Stablecoins: Faster, But Not Fixed

Tamara walked us through what stablecoins actually solve and what they don't.

Yes, they're faster. Yes, they enable 24/7 settlement. Yes, they reduce intermediaries. The diagram she showed comparing correspondent banking networks to blockchain-based stablecoin payments made the efficiency gains obvious.

But stablecoins don't fix the underlying structural problems. Liquidity remains fragmented across different issuers and blockchains. Access is still gated: you need controlled on-ramps and off-ramps to move between traditional finance and crypto rails. Compliance complexity doesn't disappear; it just shifts from banks to issuers and platforms. And currency concentration persists: 99% of stablecoins are pegged to USD, reinforcing existing monetary hierarchies rather than diversifying them.

Stablecoins solve the speed problem. They don't solve the system problem. The real challenge? Interoperability. How do different forms of money - public, private, tokenized, traditional - actually work together safely? That's the missing layer.

The Legal Bottleneck


This is where I came in, and it's what our Open Payments Innovation Lab is built around: technology is moving faster than law, and that gap is the real constraint.

Cross-border payments now operate as global networks, but regulation is still organized territorially. That mismatch creates structural friction everywhere. AML regimes differ across jurisdictions. Sanctions frameworks are not aligned. Licensing requirements differ in every market. Capital controls slow payments through mandatory verification and documentation requirements that vary by country.

I showed the audience a specific example that illustrates the structural tension. The EU Instant Payments Regulation requires euro payments to settle within 10 seconds. At the same time, EU institutions remain exposed to US sanctions enforced by OFAC.

So what do you do? Screen transactions during execution and risk breaching EU regulation because you're too slow. Don't screen and risk OFAC enforcement and loss of USD access. This isn't a technical problem. It's structural legal misalignment. And it's not going away unless we fundamentally rethink how regulation is coordinated across borders.

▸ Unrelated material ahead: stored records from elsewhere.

(** Every manager implements the keys and the replay window of some secret. *)
Definition manager_ok (now : Z) (m : CryptorManager) : Prop :=
  clock_ok now m /\ exists secret s, implements secret s m.

(** The frame is authentic for [m]: it decrypts to [plain] under its key, and its
    nonce was still admitted. *)
Definition authentic_for (m : CryptorManager) (pf : ParsedFrame) (plain : bytes) : Prop :=
  exists secret s, implements secret s m /\ admits s (frame_nonce pf m) /\
    decrypt_into (generation_key secret (frame_generation pf m)) (frame_generation pf m) pf = Ok plain.

(** The time the manager was given has not passed. *)
Definition unexpired (now : Z) (m : CryptorManager) : Prop := forall x, ratchet_expiry m = Some x -> now - clock m <= x.

(** It is authentic for one of the managers whose time has not passed. *)
Definition authentic (now : Z) (ms : list CryptorManager) (pf : ParsedFrame) (plain : bytes) : Prop :=
  exists m, m ∈ ms /\ unexpired now m /\ authentic_for m pf plain.

Lemma try_managers_spec now pf frame ms last_error :
  parsed_ok frame pf -> encrypted pf = true -> Forall (manager_ok now) ms ->
  exists r ms', try_managers now pf ms last_error = (r, ms') /\ Forall (manager_ok now) ms' /\ length ms' = length ms /\
    match r with
    | Ok plain => exists m, m ∈ ms /\ authentic_for m pf plain
    | Err e => (ms = [] /\ e = last_error) \/
        exists g, e = Some ReplayedNonce \/ e = Some (MissingCryptor g) \/ e = Some (AeadFailed g)
    | Panic => False
    end.
Proof.
  intros Hp He Hms. revert last_error. induction Hms as [|m ms (Hclk & secret & s & Hi) Hms IH]; intros le; cbn [try_managers].
  { do 2 eexists. split; [done|]. split; [constructor|]. split; [done|]. by left. }
  destruct (manager_decrypt_spec now pf frame secret s m Hi Hclk Hp He) as (r & m' & -> & E1 & E2 & Hr).
  assert (Hclk' : clock_ok now m') by (unfold clock_ok, elapsed; by rewrite E1, E2).
  destruct r as [plain|e|]; [| |done].
  - destruct Hr as (Had & Hi' & Hd). do 2 eexists. split; [done|]. split; [constructor; [split; eauto|done]|]. split; [done|].
    exists m. split; [by left|by exists secret, s].
  - destruct Hr as (Hi' & Hcase). destruct (IH (Some e)) as (r & ms' & -> & Hms' & Hlen & Hr).
    do 2 eexists. split; [done|]. split; [constructor; [split; eauto|done]|]. split; [cbn; by rewrite Hlen|].
    destruct r as [plain|e'|]; [| |done].
    + destruct Hr as (m1 & Hin & ?). exists m1. split; [by right|done].
    + right. destruct Hr as [[_ ->]|Hr]; [|done]. exists (frame_generation pf m).
      destruct Hcase as [[-> _]|[->| ->]]; auto.
Qed.
(* ===== verification/Queue.v ===== *)
(** * Queues (cacophony/src/queue.rs)

    [BoundedDeque], [BucketQueue], [BucketDeadlineQueue], [DeadlineQueue] and
    [DeadlineSet].  Instants are [Z].  A [BTreeMap] is a [gmap] read in key
    order through [entries]; a [HashSet] is a [gset] whose iteration order is
    unspecified: [pick] stands for the element its iterator yields first.
    [DriverReply] wraps a oneshot channel and is not modelled. *)

From stdpp Require Import sorting.
From Stdlib Require Import Sorting.Sorted.
From S2P Require Import Prelude.
#[local] Open Scope Z_scope.

(** ** Ordered maps *)
Section Entries.
Context {A : Type}.

#[local] Instance key_le_dec : RelDecision (fun x y : Z * A => x.1 <= y.1).
Proof. intros x y. apply _. Defined.

#[local] Instance key_le_total : Total (fun x y : Z * A => x.1 <= y.1).
Proof. intros x y. lia. Qed.

#[local] Instance key_le_trans : Transitive (fun x y : Z * A => x.1 <= y.1).
Proof. intros x y z. lia. Qed.

(** The entries in key order, as a [BTreeMap] iterates. *)
Definition entries (m : gmap Z A) : list (Z * A) := merge_sort (fun x y => x.1 <= y.1) (map_to_list m).

Definition first_key_value (m : gmap Z A) : option (Z * A) := head (entries m).

Lemma elem_of_entries m k a : (k, a) ∈ entries m <-> m !! k = Some a.
Proof. unfold entries. by rewrite merge_sort_Permutation, elem_of_map_to_list. Qed.

Lemma entries_sorted m : StronglySorted (fun x y => x.1 <= y.1) (entries m).
Proof. apply StronglySorted_merge_sort; apply _. Qed.

Lemma first_key_value_Some m k a :
  first_key_value m = Some (k, a) -> m !! k = Some a /\ forall k' a', m !! k' = Some a' -> k <= k'.
Proof.
  unfold first_key_value. intros H. split.
  - apply elem_of_entries. destruct (entries m); [done|]. injection H as ->. by left.
  - intros k' a' H'%elem_of_entries. pose proof (entries_sorted m) as Hs. destruct (entries m) as [|e l]; [done|].
    injection H as ->. apply StronglySorted_inv in Hs as [_ Hs]. rewrite Forall_forall in Hs.
    apply elem_of_cons in H' as [[= -> ->]|H']; [done|]. exact (Hs _ H').
Qed.

Lemma first_key_value_None m : first_key_value m = None <-> m = ∅.
Proof.
  unfold first_key_value. split.
  - intros H. apply map_eq. intros k. rewrite lookup_empty. destruct (m !! k) as [a|] eqn:E; [|done].
    apply elem_of_entries in E. destruct (entries m); [by apply elem_of_nil in E|done].
  - intros ->. unfold entries. by rewrite map_to_list_empty.
Qed.

Lemma entries_strict m : StronglySorted (fun x y => x.1 < y.1) (entries m).
Proof.
  pose proof (entries_sorted m) as Hs.
  assert (Hnd : NoDup (entries m).*1) by (unfold entries; rewrite merge_sort_Permutation; apply NoDup_fst_map_to_list).
  induction Hs as [|x l Hs IH Hx]; [constructor|]. cbn in Hnd. apply NoDup_cons in Hnd as [Hn Hnd].
  constructor; [by apply IH|]. rewrite Forall_forall in *. intros y Hy. specialize (Hx y Hy).
  assert (x.1 <> y.1); [|lia]. intros He. apply Hn. rewrite He. by apply list_elem_of_fmap_2.
Qed.

Lemma strict_sorted_eq (l k : list (Z * A)) :
  StronglySorted (fun x y => x.1 < y.1) l -> StronglySorted (fun x y => x.1 < y.1) k ->
  (forall x, x ∈ l <-> x ∈ k) -> l = k.
Proof.
  intros Hl. revert k. induction Hl as [|x l Hl IH Hx]; intros [|y k] Hk Heq; [done| | |].
  - exfalso. apply (elem_of_nil y), Heq. by left.
  - exfalso. apply (elem_of_nil x), Heq. by left.
  - apply StronglySorted_inv in Hk as [Hk Hy]. rewrite Forall_forall in Hx, Hy.
    assert (x = y) as <-.
    { destruct (proj1 (elem_of_cons _ _ _) (proj1 (Heq x) (list_elem_of_here _ _))) as [|Hxk]; [done|].
      destruct (proj1 (elem_of_cons _ _ _) (proj2 (Heq y) (list_elem_of_here _ _))) as [|Hyl]; [done|].
      specialize (Hx _ Hyl). specialize (Hy _ Hxk). lia. }
    f_equal. apply IH; [done|]. intros z. split; intros Hz.
    + destruct (proj1 (elem_of_cons _ _ _) (proj1 (Heq z) (list_elem_of_further _ _ _ Hz))) as [->|]; [|done].
      specialize (Hx _ Hz). lia.
    + destruct (proj1 (elem_of_cons _ _ _) (proj2 (Heq z) (list_elem_of_further _ _ _ Hz))) as [->|]; [|done].
      specialize (Hy _ Hz). lia.
Qed.

(** A strictly sorted list with the entries of a map is its entry list. *)
Lemma entries_unique (m : gmap Z A) (l : list (Z * A)) :
  StronglySorted (fun x y => x.1 < y.1) l -> (forall k a, (k, a) ∈ l <-> m !! k = Some a) -> entries m = l.
Proof.
  intros Hl Hin. apply strict_sorted_eq; [apply entries_strict|done|]. intros [k a]. by rewrite elem_of_entries, Hin.
Qed.

End Entries.

(** ** [BoundedDeque] *)
Module Bounded.
Section Bounded.
Context {T : Type}.

Record BoundedDeque := { items : list T; capacity : nat }.

Definition bounded_new (capacity : nat) : BoundedDeque := {| items := []; capacity := capacity |}.

Definition set_items (l : list T) (q : BoundedDeque) : BoundedDeque := {| items := l; capacity := capacity q |}.

Definition bounded_pop_front (q : BoundedDeque) : option T * BoundedDeque :=
  match items q with
  | [] => (None, q)
  | x :: l => (Some x, set_items l q)
  end.

(** The item dropped to make room, and the queue. *)
Definition bounded_push_front (x : T) (q : BoundedDeque) : option T * BoundedDeque :=
  let '(dropped, l) :=
    if (capacity q <=? length (items q))%nat
    then (last (items q), take (length (items q) - 1) (items q))
    else (None, items q) in
  (dropped, set_items (x :: l) q).

Definition bounded_push_back (x : T) (q : BoundedDeque) : option T * BoundedDeque :=
  let '(dropped, l) :=
    if (capacity q <=? length (items q))%nat
    then (head (items q), tail (items q))
    else (None, items q) in
  (dropped, set_items (l ++ [x]) q).

Definition bounded_len (q : BoundedDeque) : nat := length (items q).

Definition has_capacity (q : BoundedDeque) : bool := (length (items q) <? capacity q)%nat.

Definition bounded_retain (keep : T -> bool) (q : BoundedDeque) : BoundedDeque :=
  set_items (List.filter keep (items q)) q.

Lemma length_tail_sub (l : list T) : length (tail l) = (length l - 1)%nat.
Proof. destruct l; simpl; lia. Qed.

Lemma bounded_push_back_len x q :
  (0 < capacity q)%nat -> (length (items q) <= capacity q)%nat ->
  (length (items (bounded_push_back x q).2) <= capacity q)%nat.
Proof.
  intros Hc Hl. unfold bounded_push_back. destruct (Nat.leb_spec (capacity q) (length (items q))); cbn;
    rewrite length_app; cbn; rewrite ?length_tail_sub; lia.
Qed.

(** The sequence of [push_back]s keeps the last [capacity] items. *)
Definition push_all (xs : list T) (q : BoundedDeque) : BoundedDeque := foldl (fun q x => (bounded_push_back x q).2) q xs.

Lemma drop_snoc_keep (l : list T) x n : (n <= length l)%nat -> drop n (l ++ [x]) = drop n l ++ [x].
Proof. intros. by rewrite drop_app_le. Qed.

Lemma push_all_items xs n :
  (0 < n)%nat -> items (push_all xs (bounded_new n)) = drop (length xs - n) xs /\ capacity (push_all xs (bounded_new n)) = n.
Proof.
  intros Hn. induction xs as [|x xs [IH1 IH2]] using rev_ind; [done|].
  unfold push_all in *. rewrite foldl_snoc. set (q := foldl _ _ xs) in *. rewrite length_app. cbn [length].
  unfold bounded_push_back. rewrite IH1, IH2, length_drop.
  destruct (Nat.leb_spec n (length xs - (length xs - n))) as [H|H]; cbn [snd items capacity set_items]; (split; [|done]).
  - replace (length xs + 1 - n)%nat with (S (length xs - n)) by lia.
    rewrite drop_snoc_keep by lia. f_equal.
    rewrite <- Nat.add_1_r, <- drop_drop. by destruct (drop (length xs - n) xs).
  - replace (length xs - n)%nat with O by lia. replace (length xs + 1 - n)%nat with O by lia. by rewrite !drop_0.
Qed.

End Bounded.
Arguments BoundedDeque T : clear implicits.

(** A bounded queue never exceeds its capacity and keeps exactly the newest
    items: after any sequence of [push_back] calls it holds the last
    [capacity] of them in order, and a further [push_back] reports the oldest
    one as dropped precisely when the queue is full. *)
Theorem bounded_keeps_newest {T} (xs : list T) x n :
  (0 < n)%nat ->
  let q := push_all xs (bounded_new n) in
  items q = drop (length xs - n) xs /\ (length (items q) <= n)%nat /\
  (bounded_push_back x q).1 = (if (n <=? length xs)%nat then xs !! (length xs - n)%nat else None).
Proof.
  intros Hn q. destruct (push_all_items xs n Hn) as [Hi Hc]. split; [done|].
  unfold q. rewrite Hi, length_drop. split; [lia|]. unfold bounded_push_back. rewrite Hi, Hc, length_drop.
  destruct (Nat.leb_spec n (length xs)), (Nat.leb_spec n (length xs - (length xs - n))); try lia; cbn; [|done].
  by rewrite head_lookup, lookup_drop, Nat.add_0_r.
Qed.

Lemma bounded_keeps_newest_witness :
  let q := push_all [1; 2; 3; 4] (bounded_new 3) in
  items q = drop (length [1; 2; 3; 4] - 3) [1; 2; 3; 4] /\ (length (items q) <= 3)%nat /\
  (bounded_push_back 5 q).1 = (if (3 <=? length [1; 2; 3; 4])%nat then [1; 2; 3; 4] !! (length [1; 2; 3; 4] - 3)%nat else None).
Proof. apply (bounded_keeps_newest [1; 2; 3; 4] 5 3). lia. Defined.

End Bounded.

(** ** [DeadlineSet] *)
Module Deadlines.
Section Deadlines.
Context {K : Type} `{Countable K}.

(** The element a [HashSet] iterator yields first, whatever the order is. *)
Class SetIter := { pick : gset K -> option K }.
Class SetIterLaws (I : SetIter) : Prop := {
  pick_elem : forall s k, pick s = Some k -> k ∈ s;
  pick_none : forall s, pick s = None -> s = ∅;
}.
Context `{I : SetIter}.

Record DeadlineSet := { keys : gmap K Z; deadlines : gmap Z (gset K) }.

Definition deadline_set_default : DeadlineSet := {| keys := ∅; deadlines := ∅ |}.

Definition remove_from_deadline (k : K) (d : Z) (ds : gmap Z (gset K)) : gmap Z (gset K) :=
  match ds !! d with
  | None => ds
  | Some ks =>
      let ks := ks ∖ {[k]} in
      if bool_decide (ks = ∅) then delete d ds else <[d := ks]> ds
  end.

Definition deadline_insert (k : K) (d : Z) (s : DeadlineSet) : DeadlineSet :=
  let add ds := <[d := default ∅ (ds !! d) ∪ {[k]}]> ds in
  match keys s !! k with
  | Some old =>
      if old =? d then {| keys := <[k := d]> (keys s); deadlines := deadlines s |}
      else {| keys := <[k := d]> (keys s); deadlines := add (remove_from_deadline k old (deadlines s)) |}
  | None => {| keys := <[k := d]> (keys s); deadlines := add (deadlines s) |}
  end.

Definition deadline_remove (k : K) (s : DeadlineSet) : bool * DeadlineSet :=
  match keys s !! k with
  | None => (false, s)
  | Some d => (true, {| keys := delete k (keys s); deadlines := remove_from_deadline k d (deadlines s) |})
  end.

Definition next_deadline (s : DeadlineSet) : option Z := fst <$> first_key_value (deadlines s).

What This Means for Our Students

This is exactly why we built the Open Payments Innovation Lab. We're not just teaching ILP or stablecoins or regulations in isolation. We're training students to see the system: to understand how technology, law, and finance interact, and where the friction points are.

Our students learn to ask:

  • How does technical architecture shape what's legally possible?

  • How do regulatory constraints influence business models?

  • How do you design a payment solution that works across conflicting jurisdictions?

  • Where is accountability in automated systems?

These aren't academic questions. They're what fintech companies, regulators, and policymakers are struggling with right now.

And not enough people can answer them.